## Exercise objective
If a line appears in the data below, it must appear in your answer exactly as given.

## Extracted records
Lemma endedBy_window (instant t d : Z) (program : Obj) :
  prop program "airTimestamp" = Js.DateTime t ->
  prop program "durationInSeconds" = Js.Number (Js.Int d) ->
  endedBy instant program = true <-> t <= instant /\ t + 1000 * d <= instant.
Proof.
  intros Ht Hd. unfold endedBy. rewrite Ht, Hd.
  rewrite andb_true_iff, !Z.leb_le. reflexivity.
Qed.

Lemma endedBy_marked (programs : list nat) (heap marked : list Obj) (ref : nat) :
  In ref programs ->
  deref marked ref
  = (if liveAt (now module) (deref heap ref)
     then <["isLive" := Js.Bool true]> (deref heap ref)
     else deref heap ref) ->
  scheduled (deref heap ref) ->
  scheduled (deref marked ref)
  /\ endedBy (now module) (deref marked ref) = endedBy (now module) (deref heap ref).
Proof.
  intros _ -> Hs. destruct (liveAt (now module) (deref heap ref)).
  - split.
    + destruct Hs as (t & d & Ht & Hd). exists t, d.
      rewrite !prop_insert_ne by discriminate. auto.
    + unfold endedBy. rewrite !prop_insert_ne by discriminate. reflexivity.
  - auto.
Qed.


(** C7. Under the mode [justEnded] the result is made of exactly the
    programs that started and ended at or before [now], in the reverse of
    the order of the input; so three such programs given in the order of
    their ends come out last-ended first. *)
Theorem epgUtils_justEnded_reverses_input (programs : list nat)
    (epgFilters : EpgFilters.t) (heap : list Obj) :
  (forall ref, In ref programs -> scheduled (deref heap ref)) ->
  Js.truthy (EpgFilters.now epgFilters) = false ->
  Js.truthy (EpgFilters.upNext epgFilters) = false ->
  Js.truthy (EpgFilters.justEnded epgFilters) = true ->
  exists marked,
    epgUtils lib module programs epgFilters heap
    = (Some (rev (List.filter (fun ref => endedBy (now module) (deref heap ref))
                              programs)),
       marked)
    /\ (forall ref t d, In ref programs ->
          prop (deref heap ref) "airTimestamp" = Js.DateTime t ->
          prop (deref heap ref) "durationInSeconds" = Js.Number (Js.Int d) ->
          (endedBy (now module) (deref heap ref) = true
           <-> t <= now module /\ t + 1000 * d <= now module)).
Proof.
  intros Hs Hnow Hnext Hended.
  destruct (marking_scheduled programs heap Hs) as (marked & Hrun & Hm).
  exists marked. split.
  - unfold epgUtils. rewrite Hrun, Hnow, Hnext, Hended.
    rewrite (filterM_total _ (fun ref => endedBy (now module) (deref heap ref))).
    + reflexivity.
    + intros ref Hr.
      destruct (endedBy_marked programs heap marked ref Hr (Hm ref Hr) (Hs ref Hr))
        as [Hsch Heq].
      rewrite hasEnded_scheduled by exact Hsch. rewrite Heq. reflexivity.
  - intros ref t d _ Ht Hd. apply endedBy_window; assumption.
Qed.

## Your solution
Lemma endedBy_window (instant t d : Z) (program : Obj) :
  prop program "airTimestamp" = Js.DateTime t ->
  prop program "durationInSeconds" = Js.Number (Js.Int d) ->
  endedBy instant program = true <-> t <= instant /\ t + 1000 * d <= instant.
Proof.
  intros Ht Hd. unfold endedBy. rewrite Ht, Hd.
  rewrite andb_true_iff, !Z.leb_le. reflexivity.
Qed.

Lemma endedBy_marked (programs : list nat) (heap marked : list Obj) (ref : nat) :
  In ref programs ->
  deref marked ref
  = (if liveAt (now module) (deref heap ref)
     then <["isLive" := Js.Bool true]> (deref heap ref)
     else deref heap ref) ->
  scheduled (deref heap ref) ->
  scheduled (deref marked ref)
  /\ endedBy (now module) (deref marked ref) = endedBy (now module) (deref heap ref).
Proof.
  intros _ -> Hs. destruct (liveAt (now module) (deref heap ref)).
  - split.
    + destruct Hs as (t & d & Ht & Hd). exists t, d.
      rewrite !prop_insert_ne by discriminate. auto.
    + unfold endedBy. rewrite !prop_insert_ne by discriminate. reflexivity.
  - auto.
Qed.


(** C7. Under the mode [justEnded] the result is made of exactly the
    programs that started and ended at or before [now], in the reverse of
    the order of the input; so three such programs given in the order of
    their ends come out last-ended first. *)
Theorem epgUtils_justEnded_reverses_input (programs : list nat)
    (epgFilters : EpgFilters.t) (heap : list Obj) :
  (forall ref, In ref programs -> scheduled (deref heap ref)) ->
  Js.truthy (EpgFilters.now epgFilters) = false ->
  Js.truthy (EpgFilters.upNext epgFilters) = false ->
  Js.truthy (EpgFilters.justEnded epgFilters) = true ->
  exists marked,
    epgUtils lib module programs epgFilters heap
    = (Some (rev (List.filter (fun ref => endedBy (now module) (deref heap ref))
                              programs)),
       marked)
    /\ (forall ref t d, In ref programs ->
          prop (deref heap ref) "airTimestamp" = Js.DateTime t ->
          prop (deref heap ref) "durationInSeconds" = Js.Number (Js.Int d) ->
          (endedBy (now module) (deref heap ref) = true
           <-> t <= now module /\ t + 1000 * d <= now module)).
Proof.
  intros Hs Hnow Hnext Hended.
  destruct (marking_scheduled programs heap Hs) as (marked & Hrun & Hm).
  exists marked. split.
  - unfold epgUtils. rewrite Hrun, Hnow, Hnext, Hended.
    rewrite (filterM_total _ (fun ref => endedBy (now module) (deref heap ref))).
    + reflexivity.
    + intros ref Hr.
      destruct (endedBy_marked programs heap marked ref Hr (Hm ref Hr) (Hs ref Hr))
        as [Hsch Heq].
      rewrite hasEnded_scheduled by exact Hsch. rewrite Heq. reflexivity.
  - intros ref t d _ Ht Hd. apply endedBy_window; assumption.
Qed.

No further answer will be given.